*** Opening GIVEN INFORMATION ***

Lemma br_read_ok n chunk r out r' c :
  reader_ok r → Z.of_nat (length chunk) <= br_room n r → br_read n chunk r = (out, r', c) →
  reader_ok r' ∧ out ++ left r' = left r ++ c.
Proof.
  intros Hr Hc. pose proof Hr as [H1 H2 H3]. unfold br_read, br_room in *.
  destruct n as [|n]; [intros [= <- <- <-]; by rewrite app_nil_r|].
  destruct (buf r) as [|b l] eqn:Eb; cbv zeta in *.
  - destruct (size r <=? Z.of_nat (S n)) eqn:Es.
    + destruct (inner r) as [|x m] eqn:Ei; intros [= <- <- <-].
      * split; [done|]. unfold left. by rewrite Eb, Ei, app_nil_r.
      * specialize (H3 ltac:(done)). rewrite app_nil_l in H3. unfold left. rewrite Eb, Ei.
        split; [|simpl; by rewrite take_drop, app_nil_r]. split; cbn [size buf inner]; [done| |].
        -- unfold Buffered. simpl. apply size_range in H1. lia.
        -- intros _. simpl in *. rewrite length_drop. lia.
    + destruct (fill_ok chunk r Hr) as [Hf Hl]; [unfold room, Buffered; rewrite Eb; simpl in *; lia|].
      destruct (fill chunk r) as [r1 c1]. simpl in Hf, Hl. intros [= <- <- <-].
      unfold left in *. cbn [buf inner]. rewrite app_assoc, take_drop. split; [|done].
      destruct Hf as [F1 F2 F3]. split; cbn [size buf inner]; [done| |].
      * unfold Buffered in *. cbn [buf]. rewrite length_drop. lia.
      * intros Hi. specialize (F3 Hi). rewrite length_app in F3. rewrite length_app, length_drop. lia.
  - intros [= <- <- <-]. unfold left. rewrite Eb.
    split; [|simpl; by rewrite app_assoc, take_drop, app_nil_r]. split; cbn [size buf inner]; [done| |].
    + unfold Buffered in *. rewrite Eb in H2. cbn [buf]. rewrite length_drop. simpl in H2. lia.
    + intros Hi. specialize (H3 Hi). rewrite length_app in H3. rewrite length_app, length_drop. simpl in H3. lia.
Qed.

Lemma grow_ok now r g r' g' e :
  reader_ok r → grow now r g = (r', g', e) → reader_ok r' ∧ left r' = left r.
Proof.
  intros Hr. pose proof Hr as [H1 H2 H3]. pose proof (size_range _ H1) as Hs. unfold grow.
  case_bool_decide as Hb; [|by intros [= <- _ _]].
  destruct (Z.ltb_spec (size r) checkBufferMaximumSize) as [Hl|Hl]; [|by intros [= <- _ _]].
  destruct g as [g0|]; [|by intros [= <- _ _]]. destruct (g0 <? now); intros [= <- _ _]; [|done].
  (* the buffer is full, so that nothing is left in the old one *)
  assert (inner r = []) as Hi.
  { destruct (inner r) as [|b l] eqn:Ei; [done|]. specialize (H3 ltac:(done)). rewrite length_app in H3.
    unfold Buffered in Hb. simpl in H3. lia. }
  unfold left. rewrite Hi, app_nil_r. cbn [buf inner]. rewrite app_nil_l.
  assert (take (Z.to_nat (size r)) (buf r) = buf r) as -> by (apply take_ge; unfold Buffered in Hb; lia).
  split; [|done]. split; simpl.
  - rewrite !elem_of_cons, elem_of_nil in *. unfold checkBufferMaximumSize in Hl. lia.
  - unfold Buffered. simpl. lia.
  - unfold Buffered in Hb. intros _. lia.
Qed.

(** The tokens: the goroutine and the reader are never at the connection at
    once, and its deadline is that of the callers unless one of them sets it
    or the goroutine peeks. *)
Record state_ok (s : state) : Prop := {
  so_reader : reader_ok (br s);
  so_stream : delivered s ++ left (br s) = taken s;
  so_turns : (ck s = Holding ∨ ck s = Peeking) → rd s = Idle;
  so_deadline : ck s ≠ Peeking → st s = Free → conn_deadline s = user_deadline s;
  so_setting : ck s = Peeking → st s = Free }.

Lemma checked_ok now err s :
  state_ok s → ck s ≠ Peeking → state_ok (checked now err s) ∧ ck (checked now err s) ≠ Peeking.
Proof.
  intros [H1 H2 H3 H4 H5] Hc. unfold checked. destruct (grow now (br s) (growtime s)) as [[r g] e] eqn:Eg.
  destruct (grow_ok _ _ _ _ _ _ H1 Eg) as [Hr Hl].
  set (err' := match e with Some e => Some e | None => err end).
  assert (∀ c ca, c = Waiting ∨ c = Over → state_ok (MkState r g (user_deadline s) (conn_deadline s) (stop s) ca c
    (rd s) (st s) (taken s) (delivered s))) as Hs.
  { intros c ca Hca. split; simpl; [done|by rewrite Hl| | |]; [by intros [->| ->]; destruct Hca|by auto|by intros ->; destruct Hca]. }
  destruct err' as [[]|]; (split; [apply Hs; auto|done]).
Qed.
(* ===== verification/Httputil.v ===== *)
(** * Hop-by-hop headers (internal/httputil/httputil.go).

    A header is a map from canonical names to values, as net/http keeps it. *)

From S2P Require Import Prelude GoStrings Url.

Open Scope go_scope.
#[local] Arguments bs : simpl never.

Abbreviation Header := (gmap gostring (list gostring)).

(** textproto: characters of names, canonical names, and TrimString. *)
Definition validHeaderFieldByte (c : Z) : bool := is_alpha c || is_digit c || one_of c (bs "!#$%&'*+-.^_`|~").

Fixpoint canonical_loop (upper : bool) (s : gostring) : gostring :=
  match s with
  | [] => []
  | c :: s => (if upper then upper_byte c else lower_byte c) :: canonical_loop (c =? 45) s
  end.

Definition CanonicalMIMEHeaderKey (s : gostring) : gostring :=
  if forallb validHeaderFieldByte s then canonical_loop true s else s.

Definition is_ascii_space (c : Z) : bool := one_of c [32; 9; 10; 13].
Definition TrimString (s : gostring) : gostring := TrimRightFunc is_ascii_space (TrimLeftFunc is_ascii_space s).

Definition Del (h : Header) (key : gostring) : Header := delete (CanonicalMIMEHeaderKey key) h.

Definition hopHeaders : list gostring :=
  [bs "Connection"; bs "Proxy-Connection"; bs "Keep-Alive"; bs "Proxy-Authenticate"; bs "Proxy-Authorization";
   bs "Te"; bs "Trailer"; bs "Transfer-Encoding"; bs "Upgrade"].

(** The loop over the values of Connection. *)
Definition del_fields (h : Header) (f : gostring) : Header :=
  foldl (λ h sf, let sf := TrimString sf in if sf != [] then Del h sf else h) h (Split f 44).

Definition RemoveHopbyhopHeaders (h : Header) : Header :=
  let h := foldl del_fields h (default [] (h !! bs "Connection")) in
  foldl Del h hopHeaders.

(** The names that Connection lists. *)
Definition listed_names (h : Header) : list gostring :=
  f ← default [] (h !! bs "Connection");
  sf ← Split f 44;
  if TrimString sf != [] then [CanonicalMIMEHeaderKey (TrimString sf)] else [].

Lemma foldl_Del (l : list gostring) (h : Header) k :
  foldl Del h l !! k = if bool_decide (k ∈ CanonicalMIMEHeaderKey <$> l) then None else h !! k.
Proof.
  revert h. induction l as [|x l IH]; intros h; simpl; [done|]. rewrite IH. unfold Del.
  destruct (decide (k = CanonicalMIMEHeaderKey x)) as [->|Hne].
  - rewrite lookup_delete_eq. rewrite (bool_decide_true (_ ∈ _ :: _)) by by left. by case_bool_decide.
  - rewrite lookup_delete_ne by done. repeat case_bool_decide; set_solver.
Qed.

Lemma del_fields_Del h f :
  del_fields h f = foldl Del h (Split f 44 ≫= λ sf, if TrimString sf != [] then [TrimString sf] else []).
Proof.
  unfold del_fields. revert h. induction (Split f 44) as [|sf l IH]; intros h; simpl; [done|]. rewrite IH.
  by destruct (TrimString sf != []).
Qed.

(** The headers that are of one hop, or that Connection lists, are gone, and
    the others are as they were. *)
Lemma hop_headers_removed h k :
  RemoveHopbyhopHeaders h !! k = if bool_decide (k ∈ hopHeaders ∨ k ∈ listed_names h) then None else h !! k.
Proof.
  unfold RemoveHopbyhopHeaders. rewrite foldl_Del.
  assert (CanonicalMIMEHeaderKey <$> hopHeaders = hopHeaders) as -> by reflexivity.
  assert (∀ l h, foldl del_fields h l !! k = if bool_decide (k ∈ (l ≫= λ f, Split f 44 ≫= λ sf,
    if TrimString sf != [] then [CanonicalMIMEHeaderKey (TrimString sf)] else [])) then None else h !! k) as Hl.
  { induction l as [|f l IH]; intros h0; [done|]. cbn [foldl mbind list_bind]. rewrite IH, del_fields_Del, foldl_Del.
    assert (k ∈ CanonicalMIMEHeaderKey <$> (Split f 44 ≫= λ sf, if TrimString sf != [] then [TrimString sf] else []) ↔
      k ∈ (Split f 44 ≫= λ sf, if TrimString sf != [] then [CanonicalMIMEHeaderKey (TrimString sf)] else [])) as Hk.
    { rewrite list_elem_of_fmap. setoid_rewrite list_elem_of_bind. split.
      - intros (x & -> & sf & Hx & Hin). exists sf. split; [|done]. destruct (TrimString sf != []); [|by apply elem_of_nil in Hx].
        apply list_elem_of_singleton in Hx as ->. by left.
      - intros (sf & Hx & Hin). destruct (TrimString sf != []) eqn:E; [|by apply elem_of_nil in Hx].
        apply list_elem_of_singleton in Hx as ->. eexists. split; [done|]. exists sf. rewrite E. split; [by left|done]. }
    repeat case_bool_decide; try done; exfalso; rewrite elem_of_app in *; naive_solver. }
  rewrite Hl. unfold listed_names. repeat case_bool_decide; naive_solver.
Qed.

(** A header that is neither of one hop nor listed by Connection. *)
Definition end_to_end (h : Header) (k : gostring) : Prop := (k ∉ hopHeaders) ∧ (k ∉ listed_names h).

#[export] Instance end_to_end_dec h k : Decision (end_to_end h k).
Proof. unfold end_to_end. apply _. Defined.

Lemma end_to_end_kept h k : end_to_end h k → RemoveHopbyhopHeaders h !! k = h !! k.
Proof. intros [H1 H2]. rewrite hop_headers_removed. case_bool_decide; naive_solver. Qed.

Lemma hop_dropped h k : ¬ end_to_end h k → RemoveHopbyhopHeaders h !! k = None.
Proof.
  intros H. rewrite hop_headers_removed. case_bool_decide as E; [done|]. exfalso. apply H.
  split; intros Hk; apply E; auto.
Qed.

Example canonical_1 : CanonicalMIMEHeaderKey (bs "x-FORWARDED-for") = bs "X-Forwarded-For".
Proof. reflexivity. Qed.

*** Closing GIVEN INFORMATION ***

Taking the entries above, print exactly the lines starting at the line with "unfold RemoveHopbyhopHeaders. rewrite" and ending at the line with "IH, del_fields_Del, foldl_Del.", both included.

* _PROBLEM SOLUTION_
  unfold RemoveHopbyhopHeaders. rewrite foldl_Del.
  assert (CanonicalMIMEHeaderKey <$> hopHeaders = hopHeaders) as -> by reflexivity.
  assert (∀ l h, foldl del_fields h l !! k = if bool_decide (k ∈ (l ≫= λ f, Split f 44 ≫= λ sf,
    if TrimString sf != [] then [CanonicalMIMEHeaderKey (TrimString sf)] else [])) then None else h !! k) as Hl.
  { induction l as [|f l IH]; intros h0; [done|]. cbn [foldl mbind list_bind]. rewrite IH, del_fields_Del, foldl_Del.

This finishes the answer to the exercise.